● **Assignment**
Every word of the data below has to be copied faithfully.

● **Supplied data**

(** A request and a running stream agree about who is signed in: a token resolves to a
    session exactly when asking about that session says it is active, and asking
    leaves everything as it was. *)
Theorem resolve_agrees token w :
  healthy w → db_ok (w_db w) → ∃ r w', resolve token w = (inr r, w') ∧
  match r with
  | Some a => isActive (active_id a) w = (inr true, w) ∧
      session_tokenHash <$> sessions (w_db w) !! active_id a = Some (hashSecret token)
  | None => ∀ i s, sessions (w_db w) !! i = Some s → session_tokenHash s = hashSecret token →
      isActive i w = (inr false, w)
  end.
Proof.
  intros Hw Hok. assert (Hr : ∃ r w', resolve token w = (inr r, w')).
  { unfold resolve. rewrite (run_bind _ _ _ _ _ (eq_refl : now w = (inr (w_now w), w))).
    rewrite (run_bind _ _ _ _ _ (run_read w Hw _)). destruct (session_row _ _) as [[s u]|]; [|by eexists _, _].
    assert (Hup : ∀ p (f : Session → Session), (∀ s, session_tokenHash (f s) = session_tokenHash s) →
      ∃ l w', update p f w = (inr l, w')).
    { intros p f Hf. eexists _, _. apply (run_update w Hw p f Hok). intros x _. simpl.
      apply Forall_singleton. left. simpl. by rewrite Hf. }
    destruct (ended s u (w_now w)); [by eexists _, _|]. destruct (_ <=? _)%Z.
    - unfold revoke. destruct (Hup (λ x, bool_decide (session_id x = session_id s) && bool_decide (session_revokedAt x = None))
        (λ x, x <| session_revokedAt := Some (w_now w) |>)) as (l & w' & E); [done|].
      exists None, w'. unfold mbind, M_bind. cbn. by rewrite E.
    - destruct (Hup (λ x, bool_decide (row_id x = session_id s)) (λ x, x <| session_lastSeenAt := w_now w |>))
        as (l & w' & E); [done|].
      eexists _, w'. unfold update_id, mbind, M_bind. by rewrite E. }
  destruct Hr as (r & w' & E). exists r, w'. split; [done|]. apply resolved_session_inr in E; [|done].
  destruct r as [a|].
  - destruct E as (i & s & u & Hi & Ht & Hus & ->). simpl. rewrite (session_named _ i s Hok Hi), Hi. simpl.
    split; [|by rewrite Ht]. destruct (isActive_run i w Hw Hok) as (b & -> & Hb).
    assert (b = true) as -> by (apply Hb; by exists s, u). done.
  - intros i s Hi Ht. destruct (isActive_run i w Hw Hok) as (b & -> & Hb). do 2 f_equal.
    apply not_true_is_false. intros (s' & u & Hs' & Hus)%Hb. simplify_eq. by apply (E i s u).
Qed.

● **Solution to this exercise**
(** A request and a running stream agree about who is signed in: a token resolves to a
    session exactly when asking about that session says it is active, and asking
    leaves everything as it was. *)
Theorem resolve_agrees token w :
  healthy w → db_ok (w_db w) → ∃ r w', resolve token w = (inr r, w') ∧
  match r with
  | Some a => isActive (active_id a) w = (inr true, w) ∧
      session_tokenHash <$> sessions (w_db w) !! active_id a = Some (hashSecret token)
  | None => ∀ i s, sessions (w_db w) !! i = Some s → session_tokenHash s = hashSecret token →
      isActive i w = (inr false, w)
  end.
Proof.
  intros Hw Hok. assert (Hr : ∃ r w', resolve token w = (inr r, w')).
  { unfold resolve. rewrite (run_bind _ _ _ _ _ (eq_refl : now w = (inr (w_now w), w))).
    rewrite (run_bind _ _ _ _ _ (run_read w Hw _)). destruct (session_row _ _) as [[s u]|]; [|by eexists _, _].
    assert (Hup : ∀ p (f : Session → Session), (∀ s, session_tokenHash (f s) = session_tokenHash s) →
      ∃ l w', update p f w = (inr l, w')).
    { intros p f Hf. eexists _, _. apply (run_update w Hw p f Hok). intros x _. simpl.
      apply Forall_singleton. left. simpl. by rewrite Hf. }
    destruct (ended s u (w_now w)); [by eexists _, _|]. destruct (_ <=? _)%Z.
    - unfold revoke. destruct (Hup (λ x, bool_decide (session_id x = session_id s) && bool_decide (session_revokedAt x = None))
        (λ x, x <| session_revokedAt := Some (w_now w) |>)) as (l & w' & E); [done|].
      exists None, w'. unfold mbind, M_bind. cbn. by rewrite E.
    - destruct (Hup (λ x, bool_decide (row_id x = session_id s)) (λ x, x <| session_lastSeenAt := w_now w |>))
        as (l & w' & E); [done|].
      eexists _, w'. unfold update_id, mbind, M_bind. by rewrite E. }
  destruct Hr as (r & w' & E). exists r, w'. split; [done|]. apply resolved_session_inr in E; [|done].
  destruct r as [a|].
  - destruct E as (i & s & u & Hi & Ht & Hus & ->). simpl. rewrite (session_named _ i s Hok Hi), Hi. simpl.
    split; [|by rewrite Ht]. destruct (isActive_run i w Hw Hok) as (b & -> & Hb).
    assert (b = true) as -> by (apply Hb; by exists s, u). done.
  - intros i s Hi Ht. destruct (isActive_run i w Hw Hok) as (b & -> & Hb). do 2 f_equal.
    apply not_true_is_false. intros (s' & u & Hs' & Hus)%Hb. simplify_eq. by apply (E i s u).
Qed.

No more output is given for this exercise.